A spot welding method in which a first member and a second member constituting a structure of a railway vehicle are joined by spot welding using a spot welding apparatus ,
The calculation means of the spot welding apparatus respectively show first to nth arrays (n is a natural number of 2 or more) of planned positions for spot welding the first member and the second member, respectively. a first step of calculating the stress at each planned position based on the n spot layout data;
One spot layout with a small stress concentration from the first to n-th spot layout data based on the result of the selection means of the spot welding apparatus comparing the magnitudes of the stresses calculated in the first step. A second step of selecting data;
According to a schedule position indicated by the selected spot layout data in the second step, and said second member and said first member have a third step of spot welding,
In the second step, the selection means of the spot welding apparatus sets the maximum value among the magnitudes of stresses at the respective planned positions of the m-th (m is a natural number of 1 to n) spot layout data. In the spot welding method , spot layout data indicating the minimum value among the m-th values is selected as the one spot layout data . 2. The spot welding method according to claim 1 , wherein the first member is a side beam constituting the structure, and the second member is a door frame constituting the structure. The spot welding method according to claim 1 , wherein the first member is an outer plate constituting the structure, and the second member is a long member constituting the structure.
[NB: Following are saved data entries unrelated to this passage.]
(** * Step-by-step Tetris: the simulation core of [main.py]

    A shallow embedding of the piece / grid / controller logic of the
    program, followed by the properties of its specification.  The Tk
    widgets (canvas, label, buttons) only display the state and are left out;
    [update_display] and the label refresh have no effect on the three
    fields modelled here.

    Conventions.
    - Python integers are [Z]; [%] with a positive divisor is [Z.modulo] and
      [divmod] on a non-negative number is [Z.div] / [Z.modulo].
    - A Python list is a [list]; indexing follows Python: an index [i] with
      [-len <= i < 0] denotes position [len + i], any index outside
      [-len <= i < len] raises [IndexError].
    - Grid cells are strings: [''] is an empty cell, a shape key a locked one.
    - [random.choice] is an oracle: every operation that may draw a shape
      takes the drawn shape as an argument. *)

From Stdlib Require Import ZArith String Ascii.
From stdpp Require Import base list strings.

Local Open Scope Z_scope.

(** ** Results of operations that can raise *)

Inductive result (A : Type) : Type :=
  | Ok (a : A)
  | IndexError
  | OutOfFuel.
Arguments Ok {A} a.
Arguments IndexError {A}.
Arguments OutOfFuel {A}.

#[global] Instance result_ret : MRet result := fun A a => Ok a.
#[global] Instance result_bind : MBind result := fun A B f m =>
  match m with
  | Ok a => f a
  | IndexError => IndexError
  | OutOfFuel => OutOfFuel
  end.

(** ** Python list indexing *)

Definition py_index {A} (l : list A) (i : Z) : option nat :=
  let n := Z.of_nat (length l) in
  if decide (0 <= i < n) then Some (Z.to_nat i)
  else if decide (- n <= i < 0) then Some (Z.to_nat (n + i))
  else None.

Definition py_getitem {A} (l : list A) (i : Z) : result A :=
  match py_index l i with
  | Some k => match l !! k with Some a => Ok a | None => IndexError end
  | None => IndexError
  end.

Definition py_setitem {A} (l : list A) (i : Z) (v : A) : result (list A) :=
  match py_index l i with
  | Some k => Ok (<[k:=v]> l)
  | None => IndexError
  end.

(** ** The shape table *)

Inductive Shape : Type := KO | KI | KJ | KL | KT | KZ | KS.

#[global] Instance Shape_eq_dec : EqDecision Shape.
Proof. solve_decision. Defined.
(** * SharQ: a rate-limited, multi-tenant job queue on Redis

    A shallow embedding of [sharq/queue.py] (the class [SharQ], the
    object clients call) together with the part of its surroundings that
    its behaviour depends on:

    - the Python values and builtins the methods use ([Py]);
    - the Redis keyspace and the commands issued against it ([Redis]);
    - the six server-side Lua scripts, which live in [sharq/scripts/lua]
      and are modelled from the specification ([Lua]);
    - the helpers imported from [sharq.utils], an interface ([Utils])
      with an instance modelled from the specification ([SpecUtils]);
    - the configuration parser, the client library and the file system
      that the constructor and the reloaders call, an interface
      ([Host]).

    Methods run in a state-and-exception monad over a [world]: the Redis
    keyspace, the wall clock, and the trace of everything the client
    sent to the store. *)

From Stdlib Require Import ZArith String Ascii List.
From stdpp Require Import base option list gmap strings fin_maps sorting pretty.

Local Open Scope string_scope.
Local Open Scope list_scope.

(** ** Computations with state and exceptions *)

Inductive outcome (E A : Type) : Type :=
| Ok (a : A)
| Raise (e : E).
Arguments Ok {E A} a.
Arguments Raise {E A} e.

(** A computation over a state [S] that may raise an [E]. The state at the
    point of the raise is kept: neither Python nor a Redis script rolls
    back what was already written. *)
Definition comp (S E A : Type) : Type := S -> outcome E A * S.

Definition ret {S E A} (a : A) : comp S E A := fun s => (Ok a, s).

Definition raise {S E A} (e : E) : comp S E A := fun s => (Raise e, s).

Definition bind {S E A B} (c : comp S E A) (k : A -> comp S E B) : comp S E B :=
  fun s =>
    match c s with
    | (Ok a, s') => k a s'
    | (Raise e, s') => (Raise e, s')
    end.

(** Lifting of a pure, fallible step. *)
Definition lift {S E A} (r : outcome E A) : comp S E A := fun s => (r, s).

Notation "'let*' x ':=' c 'in' k" := (bind c (fun x => k))
  (at level 10, x pattern, c at level 99, k at level 200).
Notation "c1 ';;' c2" := (bind c1 (fun _ => c2))
  (at level 100, c2 at level 200, right associativity).

(** [for x in xs: body(x)] *)
Fixpoint for_each {S E A} (xs : list A) (body : A -> comp S E unit) : comp S E unit :=
  match xs with
  | [] => ret tt
  | x :: xs' => body x ;; for_each xs' body
  end.

(** ** Python values and builtins *)

Module Py.

(** What a caller passes for an identifier or an interval, and what the
    client library accepts as a key or an argument of a script: [None], an
    integer or a byte string. *)
Inductive scalar : Type :=
| SNone
| SInt (n : Z)
| SStr (s : string).

(** Payloads and the fields of a response. *)
#[warnings="-register-all"]
Inductive value : Type :=
| VNone
| VInt (n : Z)
| VStr (s : string)
| VList (l : list value)
| VDict (d : list (string * value)).

(** An element of a multi-bulk reply, and a reply. Replies nest at most
    twice in what the methods read: the metrics script answers with two
    rows. *)
Inductive item : Type :=
| Atom (x : scalar)
| Row (xs : list scalar).

Inductive reply : Type :=
| Single (x : scalar)
| Multi (items : list item).

Inductive exn : Type :=
| BadArgumentException (message : string)
| TypeError (message : string)
| ValueError (message : string)
| IndexError (message : string)
| RedisError (message : string).

Definition value_of_scalar (x : scalar) : value :=
  match x with
  | SNone => VNone
  | SInt n => VInt n
  | SStr s => VStr s
  end.

Definition value_of_item (i : item) : value :=
  match i with
  | Atom x => value_of_scalar x
  | Row xs => VList (map value_of_scalar xs)
  end.

(** [x is None] *)
Definition is_None (x : scalar) : bool :=
  match x with
  | SNone => true
  | _ => false
  end.

(** Truth value of [x] in [if x], [not x], [x or y]. *)
Definition truthy (x : scalar) : bool :=
  match x with
  | SNone => false
  | SInt n => negb (n =? 0)%Z
  | SStr s => negb (String.eqb s "")
  end.

(** [str(x)], also what ['%s' % x] substitutes. *)
Definition str (x : scalar) : string :=
  match x with
  | SNone => "None"
  | SInt n => pretty n
  | SStr s => s
  end.

(** The one-character string of the double quote. *)
Definition dquote : string := String (ascii_of_nat 34) "".

(** The characters of a string, as Python iterates over it. *)
Fixpoint chars (s : string) : list string :=
  match s with
  | "" => []
  | String c s' => String c "" :: chars s'
  end.

(** [s[1:-1]] on a string: from index 1, [len(s) - 2] characters (none
    when the string has fewer than two). *)
Definition slice_1_m1 (s : string) : string :=
  substring 1 (String.length s - 2) s.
Wherein in the third step, the first to the member and the second member and the indirect spot welding, spot welding method according to any one of claim 1 to 3. A spot welding apparatus for controlling a welding robot that joins a first member and a second member constituting a structure of a railway vehicle by spot welding,
A memory for storing first to nth spot layout data respectively indicating first to nth (n is a natural number of 2 or more) arrangements of planned positions for spot welding the first member and the second member. Means,
Calculation means for calculating stresses at respective scheduled positions based on the first to n-th spot layout data stored in the storage means;
Selection means for selecting one spot layout data having a small stress concentration from the first to n-th spot layout data based on the result of comparing the magnitudes of the stresses calculated by the calculation means;
Control means for controlling the welding robot so as to spot weld the first member and the second member according to a planned position indicated by the spot layout data selected by the selection means ;
When the maximum value among the magnitudes of stresses at each predetermined position of the m-th spot layout data (m is a natural number of 1 to n) is the m-th value, A spot welding apparatus that selects spot layout data indicating a minimum value as the one spot layout data . A spot welding program for controlling a welding robot that joins a first member and a second member constituting a structure of a railway vehicle by spot welding,
Computer
Storage for storing first to n-th spot layout data respectively indicating first to n-th (n is a natural number of 2 or more) arrays of planned positions for spot welding of the first member and the second member. Means,
Calculation means for calculating stresses at respective scheduled positions based on the first to n-th spot layout data stored in the storage means;
Selection means for selecting one spot layout data having a small stress concentration from the first to n-th spot layout data based on the result of comparing the magnitudes of the stresses calculated by the calculation means;
According to the planned position indicated by the spot layout data selected by the selection means, the control means for controlling the welding robot so as to spot weld the first member and the second member,
When the maximum value among the magnitudes of stresses at each predetermined position of the m-th spot layout data (m is a natural number of 1 to n) is the m-th value, A spot welding program for selecting spot layout data indicating a minimum value as the one spot layout data .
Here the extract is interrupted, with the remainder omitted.